I'm reading The Art & Craft of the Short Story by Rick Demarinis, and he says that writing doesn't have to have meaning when you write it, and any meaning it acquires has more heart if you didn't mean it while you were writing it (at least, I think that's what it meant) and that too many beginning writers have studied too much brilliant literature and try to be brilliant on the first try. He also recommended writing some junk. So I decided to try it, and opened Word and wrote whatever came into my head and, forty minutes later, ended up with two pages about what seems like nothing but a girl named Annaliese (but maybe Anna) and a beach with frost on it and cold toes. But I'm sure it does have meaning somewhere, and I'll come back tomorrow and find it.

I liked that. It was a lot of fun. I'm going to do it every day, and I figure that one of these times I'll come up with something brilliant without meaning to, which will save a lot of thinking. Because the more I think about ideas the more they start not wanting to be written down.

(By the way, I finished the Fionavar Tapestry, and I do eventually intend to review it, and I started both The Book Thief and The Princess Bride, but the latter is far more entertaining so I'm finishing it first. I recommend it.)

07 April 2009

Writing Hour

Currently assigned to between 10 and 11 on weekday mornings. The rule is that I MUST spend at least this hour writing. It doesn't matter what it is. Today it was the end of a scholarship letter and the beginning of an essay on life as a Christian teenager, and now it's a blog post. I could say that I'm done my English course (in which, by the way, I got a 95% on the exam and a course grade of A) and therefore I can drop English, but that would be silly.

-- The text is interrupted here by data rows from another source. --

Lemma live_mine_same s u q :
  evolves s u → no_revealed_bomb u = true → inside s q →
  live_mine s q
  = bomb (cell u q) && negb (revealed (cell u q)) && negb (flagged (cell u q)).
Proof.
  intros Hev Hrb Hq. unfold live_mine.
  destruct q as [r c]. cbn [fst snd].
  rewrite (proj2 (in_grid_inside s r c) Hq). simpl.
  rewrite (ev_bomb _ _ Hev), (ev_flagged _ _ Hev) by done.
  destruct (bomb (cell s (r, c))) eqn:Hb; [|done]. simpl.
  assert (Hu : revealed (cell u (r, c)) = false).
  { destruct (revealed (cell u (r, c))) eqn:E; [|done].
    rewrite no_revealed_bomb_spec in Hrb.
    rewrite <- (ev_bomb _ _ Hev) in Hb by done.
    rewrite (Hrb (r, c)) in Hb; [done| |done].
    by apply (inside_same s u _ (ev_diff _ _ Hev)). }
  rewrite Hu. destruct (revealed (cell s (r, c))) eqn:E; [|done].
  by rewrite (ev_mono _ _ Hev) in Hu.
Qed.

Lemma chord_placed fuel row col s :
  placed s = true → inside s (row, col) →
  revealed (cell s (row, col)) = true →
  (hidden_count s ≤ fuel)%nat →
  outcome (λ s', if flagged_count s row col
                    =? neighbor_bombs (cell s (row, col))
                 then chord_result s (row, col) s' else s' = s)
          (λ _, False) False
          (try_chord_with (reveal fuel) row col s).
Proof.
  intros Hpl Hrc Hr Hfuel. unfold try_chord_with.
  change (cell_at s row col) with (cell s (row, col)). rewrite Hr.
  cbn [negb]. destruct (_ =? _); [|done].
  pose proof Hpl as (Hg & _)%placed_spec.
  set (I := λ (done : list (Z * Z)) (u : World),
         placed u = true ∧ play s u
         ∧ losses u
           = (losses s
              + length (filter (λ d : Z * Z,
                                  live_mine s (row + d.1, col + d.2)%Z)
                               done))%nat
         ∧ (∀ d : Z * Z, d ∈ done →
              inside s (row + d.1, col + d.2) →
              revealed (cell s (row + d.1, col + d.2)) = false →
              flagged (cell s (row + d.1, col + d.2)) = false →
              bomb (cell s (row + d.1, col + d.2)) = false →
              revealed (cell u (row + d.1, col + d.2)) = true)).
  assert (Hloop : outcome (I offset_pairs) (λ _, False) False
    (for_each offsets (λ dr,
       for_each offsets (λ dc s,
         let nr := row + dr in
         let nc := col + dc in
         if (0 <=? nr) && (nr <? height s) && (0 <=? nc) && (nc <? width s)
         then if negb (revealed (cell_at s nr nc))
                 && negb (flagged (cell_at s nr nc))
              then reveal fuel nr nc s
              else Ok s
         else Ok s)) s)).
  { apply chord_loop_visited.
    { split; [done|]. split; [by apply play_refl|]. split; [simpl; lia|].
      intros d Hd. by apply elem_of_nil in Hd. }
    intros done d u Hd (Hplu & Hplayu & Hlu & Hvis).
    set (y := (row + d.1, col + d.2)).
    pose proof (pl_evolves _ _ Hplayu) as Hevu.
    pose proof Hplu as (Hgu & _ & _ & _ & Hrbu & _)%placed_spec.
    assert (Hinu : ∀ p, inside u p ↔ inside s p)
      by (intros p; apply inside_same, Hevu).
    (* extending the invariant by the offset [d] *)
    assert (Hext : ∀ u', placed u' = true → play u u' →
              losses u'
              = (losses u + if live_mine s y then 1 else 0)%nat →
              (inside s y → revealed (cell s y) = false →
               flagged (cell s y) = false → bomb (cell s y) = false →
               revealed (cell u' y) = true) →
              I (done ++ [d]) u').
    { intros u' Hplu' Hplayu' Hlu' Hy.
      split; [done|]. split; [by eapply play_trans|]. split.
      - rewrite filter_app, length_app, Hlu', Hlu, filter_cons, filter_nil.
        fold y. destruct (live_mine s y); simpl; lia.
      - intros d' Hd' Hin' Hr' Hf' Hb'.
        apply elem_of_app in Hd' as [Hd'|Hd'].
        + apply (ev_mono _ _ (pl_evolves _ _ Hplayu')); [by apply Hinu|].
          by apply Hvis.
        + apply list_elem_of_singleton in Hd'. subst d'. by apply Hy. }
    destruct (in_grid u (row + d.1) (col + d.2)) eqn:Hgrid.
    2:{ simpl. apply Hext; [done|by apply play_refl| |].
        - unfold live_mine. fold y. simpl.
          rewrite <- (in_grid_same s u) by apply Hevu.
          rewrite Hgrid. simpl. lia.
        - intros Hy. apply Hinu, in_grid_inside in Hy. congruence. }
    assert (Hy : inside s y) by (by apply Hinu, in_grid_inside).
    fold y. rewrite (live_mine_same s u y Hevu Hrbu Hy) in Hext.
    destruct (revealed (cell u y)) eqn:Hry.
    { simpl. apply Hext; [done|by apply play_refl| |done].
      rewrite andb_false_r. simpl. lia. }
    destruct (flagged (cell u y)) eqn:Hfy.
    { simpl. apply Hext; [done|by apply play_refl| |].
      - rewrite andb_false_r. lia.
      - intros _ _ Hfs. rewrite (ev_flagged _ _ Hevu) in Hfy by done.
        congruence. }
    cbn [negb andb].
    assert (Hfuel_u : (hidden_count u ≤ fuel)%nat).
    { pose proof (hidden_count_mono _ _ Hevu). lia. }
    destruct (bomb (cell u y)) eqn:Hby.
    - (* a mine goes off *)
      destruct fuel as [|fuel'].
      { pose proof (hidden_count_pos u y (proj2 (Hinu y) Hy) Hry). lia. }
      change (reveal (S fuel') (row + d.1) (col + d.2) u)
        with (reveal (S fuel') y.1 y.2 u).
      rewrite reveal_S. destruct y as [yr yc]. cbn [fst snd].
      rewrite Hby, Hry, Hfy. cbn [negb andb].
      destruct (explode_placed yr yc u Hplu) as (He1 & He2 & He3 & He4 & He5).
      simpl. apply Hext; try done; [simpl; lia|].
      intros _ _ _ Hbs. rewrite (ev_bomb _ _ Hevu) in Hby by done.
      congruence.
    - eapply outcome_mono;
        [| | |apply (flood fuel (row + d.1) (col + d.2) u Hplu)]; try done;
        [|by apply Hinu].
      intros u' (Hplu' & Hplayu' & Hlu' & Hry' & _).
      apply Hext; try done. simpl. lia. }
  eapply outcome_mono; [| | |exact Hloop]; try done.
  intros u (Hplu & Hplayu & Hlu & Hvis).
  split; [done|]. split; [done|]. split.
  - rewrite Hlu. f_equal. rewrite around_offsets.
    by rewrite (length_filter_fmap (λ d : Z * Z, (row + d.1, col + d.2))
                  (live_mine s)).
  - intros y Hadj Hy Hry Hfy Hby.
    apply elem_of_around in Hadj. rewrite around_offsets in Hadj.
    apply list_elem_of_fmap in Hadj as (d & -> & Hd). by apply Hvis.
Qed.
Lemma columns_to_width (w k : Z) (t : tensor) :
  (0 <= k <= w)%Z -> has_width w t -> has_width k (columns_to k t).
Proof.
  intros Hk Hw. unfold has_width, columns_to. apply Forall_fmap.
  eapply Forall_impl; [done|]. intros r Hr. cbn in *. unfold slice_to.
  destruct (Z.leb_spec 0 k); [|lia]. rewrite length_take. lia.
Qed.

Lemma length_columns_to (k : Z) (t : tensor) : length (columns_to k t) = length t.
Proof. unfold columns_to. apply length_fmap. Qed.

Lemma encodeOneHot_ok (action : list Z) (n_dim : Z) :
  Forall (fun a => 0 <= a < n_dim)%Z action ->
  exists onehot, encodeOneHot action n_dim = Ok onehot /\
    has_width n_dim onehot /\ length onehot = length action.
Proof.
  intros Hrange. exists (one_hot_row n_dim <$> action). split; [|split].
  - unfold encodeOneHot.
    assert (forallb (fun a => (0 <=? a)%Z && (a <? n_dim)%Z) action = true) as ->;
      [|done].
    apply forallb_forall. intros a Ha%list_elem_of_In.
    rewrite Forall_forall in Hrange. specialize (Hrange a Ha).
    apply andb_true_iff. split; [apply Z.leb_le|apply Z.ltb_lt]; lia.
  - unfold has_width. apply Forall_fmap. eapply Forall_impl; [done|].
    intros a Ha. cbn in *. unfold one_hot_row. rewrite length_fmap, length_seq. lia.
  - apply length_fmap.
Qed.

Lemma zip_with_app_width (w1 w2 : Z) (a b : tensor) :
  has_width w1 a -> has_width w2 b -> has_width (w1 + w2) (zip_with app a b).
Proof.
  unfold has_width. intros Ha. revert b.
  induction Ha as [|r a Hr Ha IH]; intros b Hb; [constructor|].
  destruct Hb as [|r' b Hr' Hb]; [constructor|].
  cbn [zip_with]. constructor; [|by apply IH].
  rewrite length_app. lia.
Qed.

Lemma cat1_ok (w1 w2 : Z) (a b : tensor) :
  length a = length b -> has_width w1 a -> has_width w2 b ->
  cat1 a b = Ok (zip_with app a b) /\
  has_width (w1 + w2) (zip_with app a b) /\
  length (zip_with app a b) = length a.
Proof.
  intros Hlen Ha Hb. unfold cat1.
  rewrite (proj2 (Nat.eqb_eq _ _) Hlen). split; [done|].
  split; [by apply zip_with_app_width|].
  rewrite length_zip_with. lia.
Qed.

Lemma tensor_add_ok (w : Z) (a b : tensor) :
  length a = length b -> has_width w a -> has_width w b ->
  exists out, tensor_add a b = Ok out /\ has_width w out /\ length out = length a.
Proof.
  intros Hlen Ha Hb. exists (zip_with (zip_with tadd) a b). split; [|split].
  - unfold tensor_add. rewrite (proj2 (Nat.eqb_eq _ _) Hlen). cbn [andb].
    assert (forallb (fun p : list num * list num => (length p.1 =? length p.2)%nat)
              (zip a b) = true) as ->; [|done].
    apply forallb_forall. intros [r r'] Hin%list_elem_of_In.
    apply elem_of_zip_l in Hin as Hl. apply elem_of_zip_r in Hin as Hr.
    unfold has_width in *. rewrite Forall_forall in Ha, Hb.
    apply Nat.eqb_eq. cbn. specialize (Ha r Hl). specialize (Hb r' Hr). lia.
  - unfold has_width in *. clear Hlen. revert b Hb.
    induction Ha as [|r a Hr Ha IH]; intros b Hb; [constructor|].
    destruct Hb as [|r' b Hr' Hb]; [constructor|].
    cbn [zip_with]. constructor; [|by apply IH].
    rewrite length_zip_with. lia.
  - rewrite length_zip_with. lia.
Qed.

End Shapes.

(* --------------------------------------------------------------------- *)
(** ** The forward, inverse and reward heads                              *)
(* --------------------------------------------------------------------- *)

Section Heads.
Context `{Tensors}.
Import ForwardInverse.

(** The forward head of an object built with ["forward"] among its
    losses, and what [forwardModel] computes with it. *)
Lemma forwardModel_unfold (sd ad : Z) (r : Q) (cuda : bool) (losses : list string)
    (mt : string) (self : SRLModules) :
  init sd ad r cuda (Some losses) mt = Ok self ->
  existsb (String.eqb "forward") losses = true ->
  exists L,
    forward_net self = Some L /\
    in_features L = (sliced_width sd r + ad)%Z /\ out_features L = sd /\
    (0 <= sd)%Z /\
    forall state action,
      forwardModel self state action
      = (do onehot <- encodeOneHot action ad;
         do concat <- cat1 (columns_to (sliced_width sd r) state) onehot;
         do delta <- linear L concat;
         tensor_add state delta).
Proof.
  intros Hinit Hfwd.
  destruct (init_heads _ _ _ _ _ _ _ Hinit) as (Hf & _ & _).
  destruct (Hf Hfwd) as (L & HL & Hnet & Hsd & Had & Hr).
  apply nn_Linear_inv in HL as (HL & _ & Hout).
  exists L. split; [done|]. split; [by rewrite HL|]. split; [by rewrite HL|].
  split; [done|]. intros state action.
  unfold forwardModel, sliced_width. rewrite Hnet, Hsd, Had, Hr. done.
Qed.

Lemma inverseModel_unfold (sd ad : Z) (r : Q) (cuda : bool) (losses : list string)
    (mt : string) (self : SRLModules) :
  init sd ad r cuda (Some losses) mt = Ok self ->
  existsb (String.eqb "inverse") losses = true ->
  exists L,
    inverse_net self = Some L /\
    in_features L = (sliced_width sd r * 2)%Z /\ out_features L = ad /\
    (0 <= ad)%Z /\
    forall state next_state,
      inverseModel self state next_state
      = (do concat <- cat1 (columns_to (sliced_width sd r) state)
                           (columns_to (sliced_width sd r) next_state);
         linear L concat).
Proof.
  intros Hinit Hinv.
  destruct (init_heads _ _ _ _ _ _ _ Hinit) as (_ & Hi & _).
  destruct (Hi Hinv) as (L & HL & Hnet & Hsd & Had & Hr).
  apply nn_Linear_inv in HL as (HL & _ & Hout).
  exists L. split; [done|]. split; [by rewrite HL|]. split; [by rewrite HL|].
  split; [done|]. intros state next_state.
  unfold inverseModel, sliced_width. rewrite Hnet, Hsd, Hr. done.
Qed.


(** C6, as the claim states it: with [state_dim = 2], [ratio = 0.5] and a
    layer whose biases are 1, the state [(5, 7)] is sent to [(6, 8)]: the
    dimension of index 1 [>= floor(2 * 0.5)] is not the one of the input. *)
Lemma C6_remainder_is_changed :
  exists self out,
    @init unit_bias_tensors 2 1 (1 # 2) false (Some ["forward"]) "custom_cnn" = Ok self /\
    sliced_width 2 (1 # 2) = 1%Z /\
    @forwardModel unit_bias_tensors self [[5; 7]%Z] [0%Z] = Ok out /\
    out = [[6; 8]%Z] /\
    out !! 0 ≫= (.!! 1) = Some 8%Z /\
    [[5; 7]%Z] !! 0 ≫= (.!! 1) = Some 7%Z.
Proof. do 2 eexists. split; [reflexivity|]. by repeat split. Qed.

(** C6 (amended): the forward head does not read the remainder of the
    state.  The delta [forwardModel] adds to the current state is computed
    from the first [int(state_dim * ratio)] columns and the action only:
    two state batches that agree on those columns get the same delta.  The
    delta has [state_dim] columns and is added to all of them. *)
Theorem C6_delta_ignores_remainder (sd ad : Z) (r : Q) (cuda : bool)
    (losses : list string) (mt : string) (self : SRLModules)
    (state1 state2 : tensor) (action : list Z) (out1 : tensor) :
  init sd ad r cuda (Some losses) mt = Ok self ->
  existsb (String.eqb "forward") losses = true ->
  columns_to (sliced_width sd r) state1 = columns_to (sliced_width sd r) state2 ->
  forwardModel self state1 action = Ok out1 ->
  exists delta,
    has_width sd delta /\
    tensor_add state1 delta = Ok out1 /\
    forwardModel self state2 action = tensor_add state2 delta.
Proof.
  intros Hinit Hfwd Hsame.
  destruct (forwardModel_unfold _ _ _ _ _ _ _ Hinit Hfwd)
    as (L & Hnet & Hin & Hout & Hsd & Hformula).
  rewrite !Hformula, <-Hsame.
  destruct (encodeOneHot action ad) as [onehot|]; cbn [rbind]; [|done].
  destruct (cat1 _ onehot) as [concat|]; cbn [rbind]; [|done].
  destruct (linear L concat) as [delta|] eqn:Hdelta; cbn [rbind]; [|done].
  intros Hadd. exists delta. split; [|done].
  apply linear_inv in Hdelta as [_ ->]. rewrite <-Hout.
  apply linear_row_width. lia.
Qed.


End Heads.


Lemma C6_delta_ignores_remainder_witness :
  exists self delta,
    @ForwardInverse.init unit_bias_tensors 2 1 (1 # 2) false (Some ["forward"]) "custom_cnn"
      = Ok self /\
    @ForwardInverse.tensor_add unit_bias_tensors [[5; 7]%Z] delta = Ok [[6; 8]%Z] /\
    @ForwardInverse.forwardModel unit_bias_tensors self [[5; 9]%Z] [0%Z]
    = @ForwardInverse.tensor_add unit_bias_tensors [[5; 9]%Z] delta.
Proof.
  destruct (@ForwardInverse.init unit_bias_tensors 2 1 (1 # 2) false
              (Some ["forward"]) "custom_cnn") as [self|] eqn:Hinit; [|done].
  destruct (@C6_delta_ignores_remainder unit_bias_tensors 2 1 (1 # 2) false
              ["forward"] "custom_cnn" self [[5; 7]%Z] [[5; 9]%Z] [0%Z] [[6; 8]%Z]
              Hinit eq_refl eq_refl)
    as (delta & _ & Hadd & Hother).
  - vm_compute in Hinit. by injection Hinit as <-.
  - by exists self, delta.
Defined.


(* --------------------------------------------------------------------- *)
(** ** The reward head                                                    *)
(* --------------------------------------------------------------------- *)

Section Reward.
Context `{Tensors}.
Import ForwardInverse.

(** The reward net is [Linear(k, 2), ReLU, Linear(2, 2), ReLU, Linear(2, 2)]
    with [k = int(state_dim * ratio)], whatever [action_dim] is; its
    output, when it has one, has width 2. *)
Lemma rewardModel_unfold (sd ad : Z) (r : Q) (cuda : bool) (losses : list string)
    (mt : string) (self : SRLModules) :
  init sd ad r cuda (Some losses) mt = Ok self ->
  existsb (String.eqb "reward") losses = true ->
  exists l0 l2 l4,
    reward_net self = Some (l0, l2, l4) /\
    (in_features l0 = sliced_width sd r /\ out_features l0 = 2%Z) /\
    (in_features l2 = 2%Z /\ out_features l2 = 2%Z) /\
    (in_features l4 = 2%Z /\ out_features l4 = 2%Z) /\
    forall state,
      rewardModel self state
      = (do x1 <- linear l0 state;
         do x3 <- linear l2 (ReLU x1);
         linear l4 (ReLU x3)).
Proof.
  intros Hinit Hrew.
  destruct (init_heads _ _ _ _ _ _ _ Hinit) as (_ & _ & Hr).
  destruct (Hr Hrew) as (l0 & l2 & l4 & H0 & H2 & H4 & Hnet & _).
  apply nn_Linear_inv in H0 as (H0 & _). apply nn_Linear_inv in H2 as (H2 & _).
  apply nn_Linear_inv in H4 as (H4 & _).
  exists l0, l2, l4. split; [done|].
  split; [by rewrite H0|]. split; [by rewrite H2|]. split; [by rewrite H4|].
  intros state. unfold rewardModel. by rewrite Hnet.
Qed.

(** On a batch of full width the reward head works exactly when the
    sliced width is the whole state. *)
Lemma rewardModel_full_state (sd ad : Z) (r : Q) (cuda : bool) (losses : list string)
    (mt : string) (self : SRLModules) (state : tensor) :
  init sd ad r cuda (Some losses) mt = Ok self ->
  existsb (String.eqb "reward") losses = true ->
  has_width sd state -> state <> [] ->
  (sliced_width sd r = sd ->
   exists out, rewardModel self state = Ok out /\
     has_width 2 out /\ length out = length state) /\
  (sliced_width sd r <> sd ->
   rewardModel self state = Raise (RuntimeError "size mismatch")).
Proof.
  intros Hinit Hrew Hw Hne.
  destruct (rewardModel_unfold _ _ _ _ _ _ _ Hinit Hrew)
    as (l0 & l2 & l4 & _ & [Hi0 Ho0] & [Hi2 Ho2] & [Hi4 Ho4] & Hformula).
  rewrite Hformula. split.
  - intros Hk. rewrite linear_ok by (by rewrite Hi0, Hk). cbn [rbind].
    destruct (linear_row_width l0 state) as [Hw1 Hl1]; [lia|].
    rewrite Ho0 in Hw1.
    rewrite linear_ok by (rewrite Hi2; by apply ReLU_width). cbn [rbind].
    destruct (linear_row_width l2 (ReLU (linear_row l0 <$> state))) as [Hw3 Hl3]; [lia|].
    rewrite Ho2 in Hw3.
    rewrite linear_ok by (rewrite Hi4; by apply ReLU_width).
    destruct (linear_row_width l4 (ReLU (linear_row l2 <$> ReLU (linear_row l0 <$> state))))
      as [Hw5 Hl5]; [lia|].
    rewrite Ho4 in Hw5. eexists. split; [done|]. split; [done|].
    rewrite Hl5. unfold ReLU. by rewrite !length_fmap.
  - intros Hk. destruct (linear l0 state) as [x1|e] eqn:Hl0.
    + apply linear_inv in Hl0 as [Hw0 _]. rewrite Hi0 in Hw0.
      destruct state as [|row state]; [done|].
      unfold has_width in *. apply Forall_cons in Hw as [Hrow _].
      apply Forall_cons in Hw0 as [Hrow0 _]. lia.
    + unfold linear in Hl0. by destruct (has_widthb _ _); simplify_eq.
Qed.

(** C8, at [state_dim = 4] and [ratio = 0.5]: the first layer of the reward
    net is built for 2 inputs, [rewardModel] hands it the 4 columns of the
    state, and the call is rejected. *)
Theorem C8_rewardModel_rejects_full_state (ad : Z) (a b c d : num) :
  exists self l0 l2 l4,
    init 4 ad (1 # 2) false (Some ["reward"]) "custom_cnn" = Ok self /\
    reward_net self = Some (l0, l2, l4) /\
    in_features l0 = 2%Z /\
    has_width 4 [[a; b; c; d]] /\
    rewardModel self [[a; b; c; d]] = Raise (RuntimeError "size mismatch").
Proof.
  do 4 eexists. split; [reflexivity|]. split; [reflexivity|].
  split; [reflexivity|]. split; [by repeat constructor|]. reflexivity.
Qed.

End Reward.

(* --------------------------------------------------------------------- *)
(** ** Unknown architectures and missing heads                            *)
(* --------------------------------------------------------------------- *)

Section Selectors.
Context `{Backend}.

(** The trainer rejects a model type other than ["resnet"] and ["mlp"],
    and names it; ["resnet"] and ["mlp"] are accepted. *)
Lemma Supervised_init_unknown (g : Supervised.globals) (sd : Z) (mt lf : string)
    (seed : Z) (lr : Q) (cuda : bool) :
  mt <> "resnet" -> mt <> "mlp" ->
  Supervised.init g sd mt lf seed lr cuda
  = Raise (ValueError ("Unknown model: " +:+ mt)).
Proof.
  intros Hr%String.eqb_neq Hm%String.eqb_neq.
  unfold Supervised.init. by rewrite Hr, Hm.
Qed.

Lemma Supervised_init_known (g : Supervised.globals) (sd : Z) (mt lf : string)
    (seed : Z) (lr : Q) (cuda : bool) :
  mt = "resnet" \/ mt = "mlp" ->
  exists self, Supervised.init g sd mt lf seed lr cuda = Ok self.
Proof. intros [-> | ->]; cbn; eauto. Qed.

End Selectors.

Section MissingParts.
Context `{Tensors}.
Import ForwardInverse.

This is only one of a whole host of rules I make for myself, too. I never cease to find it entertaining that the moment my parents stopped making rules for me, I started making them for myself. For example, I have to be off MSN by 11 pm, and ideally asleep by midnight. I have to set my alarm for 7 am (though when I actually get up varies). It's best if I'm not on MSN until 4 pm or after, but I can make an exception for myself if I work a 5-9 shift that day. I'm not allowed to do the crossword puzzle in the paper until lunchtime because otherwise I start school late. I am allowed to check facebook while I'm doing school, but only the main page. Strictly speaking, I'm only allowed one cup of coffee per day. I have to record all the money I spend, so that I can add it up at the end of the month (and what? Mostly, think I spent too much, until I check how much I made.) Oh, and I can't listen to music with lyrics while I do school because it distracts me. During piano practice, I'm allowed to skip one piece, as long as I don't skip the same one the next day.

I'm actually sitting here giggling at myself now. This sounds insanely anal. I didn't even know I had this many.

Oh, and I start school at 9, but if I have time before then, I can read. I have to be off the computer 15 minutes before I have to be at work, because that way I have time to get ready and go.

And my closet has to be color-coded. No, I'm kidding, I made that one up.